*** Opening Excerpted data ***

Definition mark_dead_letter_dismissed (i : Z) (dismissed_by : option Z) (reason : string)
    (dismissed_at : option Z) : M dl_store (option (Z * dl_row)) :=
  let* reason := of_outcome (require_text (Some reason) "reason") in
  match sanitize_failure_message (Some reason) with
  | None => raise (ValueError "reason is required")
  | Some reason =>
      dl_update i (fun r => dl_active (dl_st r))
        (set_dismissed (default (sql_now clk) dismissed_at) dismissed_by reason)
  end.

Definition mark_dead_letter_retry_requested (i : Z) (requested_by : option Z) (at_ : option Z)
    : M dl_store (option (Z * dl_row)) :=
  let* s := get in
  if match dls_rows s !! i with
     | Some r => dl_has DOpen r && negb (int4 (dl_retry_count r + 1))
     | None => false
     end
  then raise (DatabaseError "integer out of range")
  else dl_update i (dl_has DOpen) (set_retrying (default (sql_now clk) at_) requested_by).

Definition mark_dead_letter_retried (i : Z) : M dl_store (option (Z * dl_row)) :=
  dl_update i (dl_has DRetrying) set_retried.

(** ** Reads *)

Record dl_filter := DlFilter {
  df_status : option string;
  df_source_type : option string;
  df_failure_class : option string;
  df_retryable : option bool;
  df_incident_id : option Z;
  df_alert_id : option Z;
  df_execution_id : option Z;
}.

Definition opt_validate (o : option string) (f : string -> outcome string) : outcome (option string) :=
  match o with Some v => let! v := f v in Ok (Some v) | None => Ok None end.

Definition list_dead_letters (f : dl_filter) (limit offset : Z) (s : dl_store) : outcome (list (Z * dl_row)) :=
  if limit <? 1 then Raise (ValueError "limit must be >= 1")
  else if offset <? 0 then Raise (ValueError "offset must be >= 0")
  else
    let! status := opt_validate (df_status f) validate_status in
    let! source := opt_validate (df_source_type f) validate_source_type in
    let! class := opt_validate (df_failure_class f) (fun c => require_text (Some c) "failure_class") in
    Ok (Tables.limit (Z.min limit 500) (drop (Z.to_nat offset)
      (select dl_newest (fun _ r =>
         opt_check status (String.eqb (dl_status_str (dl_st r))) &&
         opt_check source (String.eqb (dl_source_type r)) &&
         opt_check class (String.eqb (dl_failure_class r)) &&
         opt_check (df_retryable f) (Bool.eqb (dl_retryable r)) &&
         opt_check (df_incident_id f) (sql_eq_Z (dl_incident_id r)) &&
         opt_check (df_alert_id f) (sql_eq_Z (dl_alert_id r)) &&
         opt_check (df_execution_id f) (sql_eq_Z (dl_execution_id r))) (dls_rows s)))).
End Letters.

(** ** Executions and dead letters in one database *)

Record soar_db := SoarDb { sd_pb : pb_store; sd_dl : dl_store }.

#[export, refine] Instance soar_db_tx : Transactional soar_db := {
  restore snap cur := SoarDb (restore (sd_pb snap) (sd_pb cur)) (restore (sd_dl snap) (sd_dl cur));
}.
Proof. all: intros [[] []]; done. Defined.

Definition on_pb {A} (m : M pb_store A) : M soar_db A := zoom sd_pb (fun p d => SoarDb p (sd_dl d)) m.
Definition on_dl {A} (m : M dl_store A) : M soar_db A := zoom sd_dl (fun l d => SoarDb (sd_pb d) l) m.

(** ** Capturing a failed execution *)

(** [_latest_failed_step_entry]. *)
Fixpoint first_failed (entries : list pyval) : option pydict :=
  match entries with
  | [] => None
  | PDict e :: rest => if eq_str (dget e "status") "failed" then Some e else first_failed rest
  | _ :: rest => first_failed rest
  end.

Definition latest_failed_step_entry (steps_log : list pyval) : option pydict := first_failed (rev steps_log).

Definition nonblank_text (v : pyval) : option string :=
  match as_str v with Some s => if is_empty (strip s) then None else Some (String.substring 0 64 (strip s)) | None => None end.

Definition dead_letter_failure_class (entry : pydict) : string :=
  let output := dict_or_empty (dget entry "output") in
  let adapter_result := dict_or_empty (dget output "adapter_result") in
  let metadata := dict_or_empty (dget adapter_result "metadata") in
  match nonblank_text (dget metadata "failure_classification") with
  | Some c => c
  | None => match nonblank_text (dget (dict_or_empty (dget entry "error")) "code") with
            | Some c => c
            | None => "unknown"
            end
  end.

*** Closing Excerpted data ***

=== Task ===
Above are some records; copy exactly the lines from the one with "Definition mark_dead_letter_retry_requested (i" through the one with "opt_check source (String.eqb", both included, and no others.

=== Answer box ===
Definition mark_dead_letter_retry_requested (i : Z) (requested_by : option Z) (at_ : option Z)
    : M dl_store (option (Z * dl_row)) :=
  let* s := get in
  if match dls_rows s !! i with
     | Some r => dl_has DOpen r && negb (int4 (dl_retry_count r + 1))
     | None => false
     end
  then raise (DatabaseError "integer out of range")
  else dl_update i (dl_has DOpen) (set_retrying (default (sql_now clk) at_) requested_by).

Definition mark_dead_letter_retried (i : Z) : M dl_store (option (Z * dl_row)) :=
  dl_update i (dl_has DRetrying) set_retried.

(** ** Reads *)

Record dl_filter := DlFilter {
  df_status : option string;
  df_source_type : option string;
  df_failure_class : option string;
  df_retryable : option bool;
  df_incident_id : option Z;
  df_alert_id : option Z;
  df_execution_id : option Z;
}.

Definition opt_validate (o : option string) (f : string -> outcome string) : outcome (option string) :=
  match o with Some v => let! v := f v in Ok (Some v) | None => Ok None end.

Definition list_dead_letters (f : dl_filter) (limit offset : Z) (s : dl_store) : outcome (list (Z * dl_row)) :=
  if limit <? 1 then Raise (ValueError "limit must be >= 1")
  else if offset <? 0 then Raise (ValueError "offset must be >= 0")
  else
    let! status := opt_validate (df_status f) validate_status in
    let! source := opt_validate (df_source_type f) validate_source_type in
    let! class := opt_validate (df_failure_class f) (fun c => require_text (Some c) "failure_class") in
    Ok (Tables.limit (Z.min limit 500) (drop (Z.to_nat offset)
      (select dl_newest (fun _ r =>
         opt_check status (String.eqb (dl_status_str (dl_st r))) &&
         opt_check source (String.eqb (dl_source_type r)) &&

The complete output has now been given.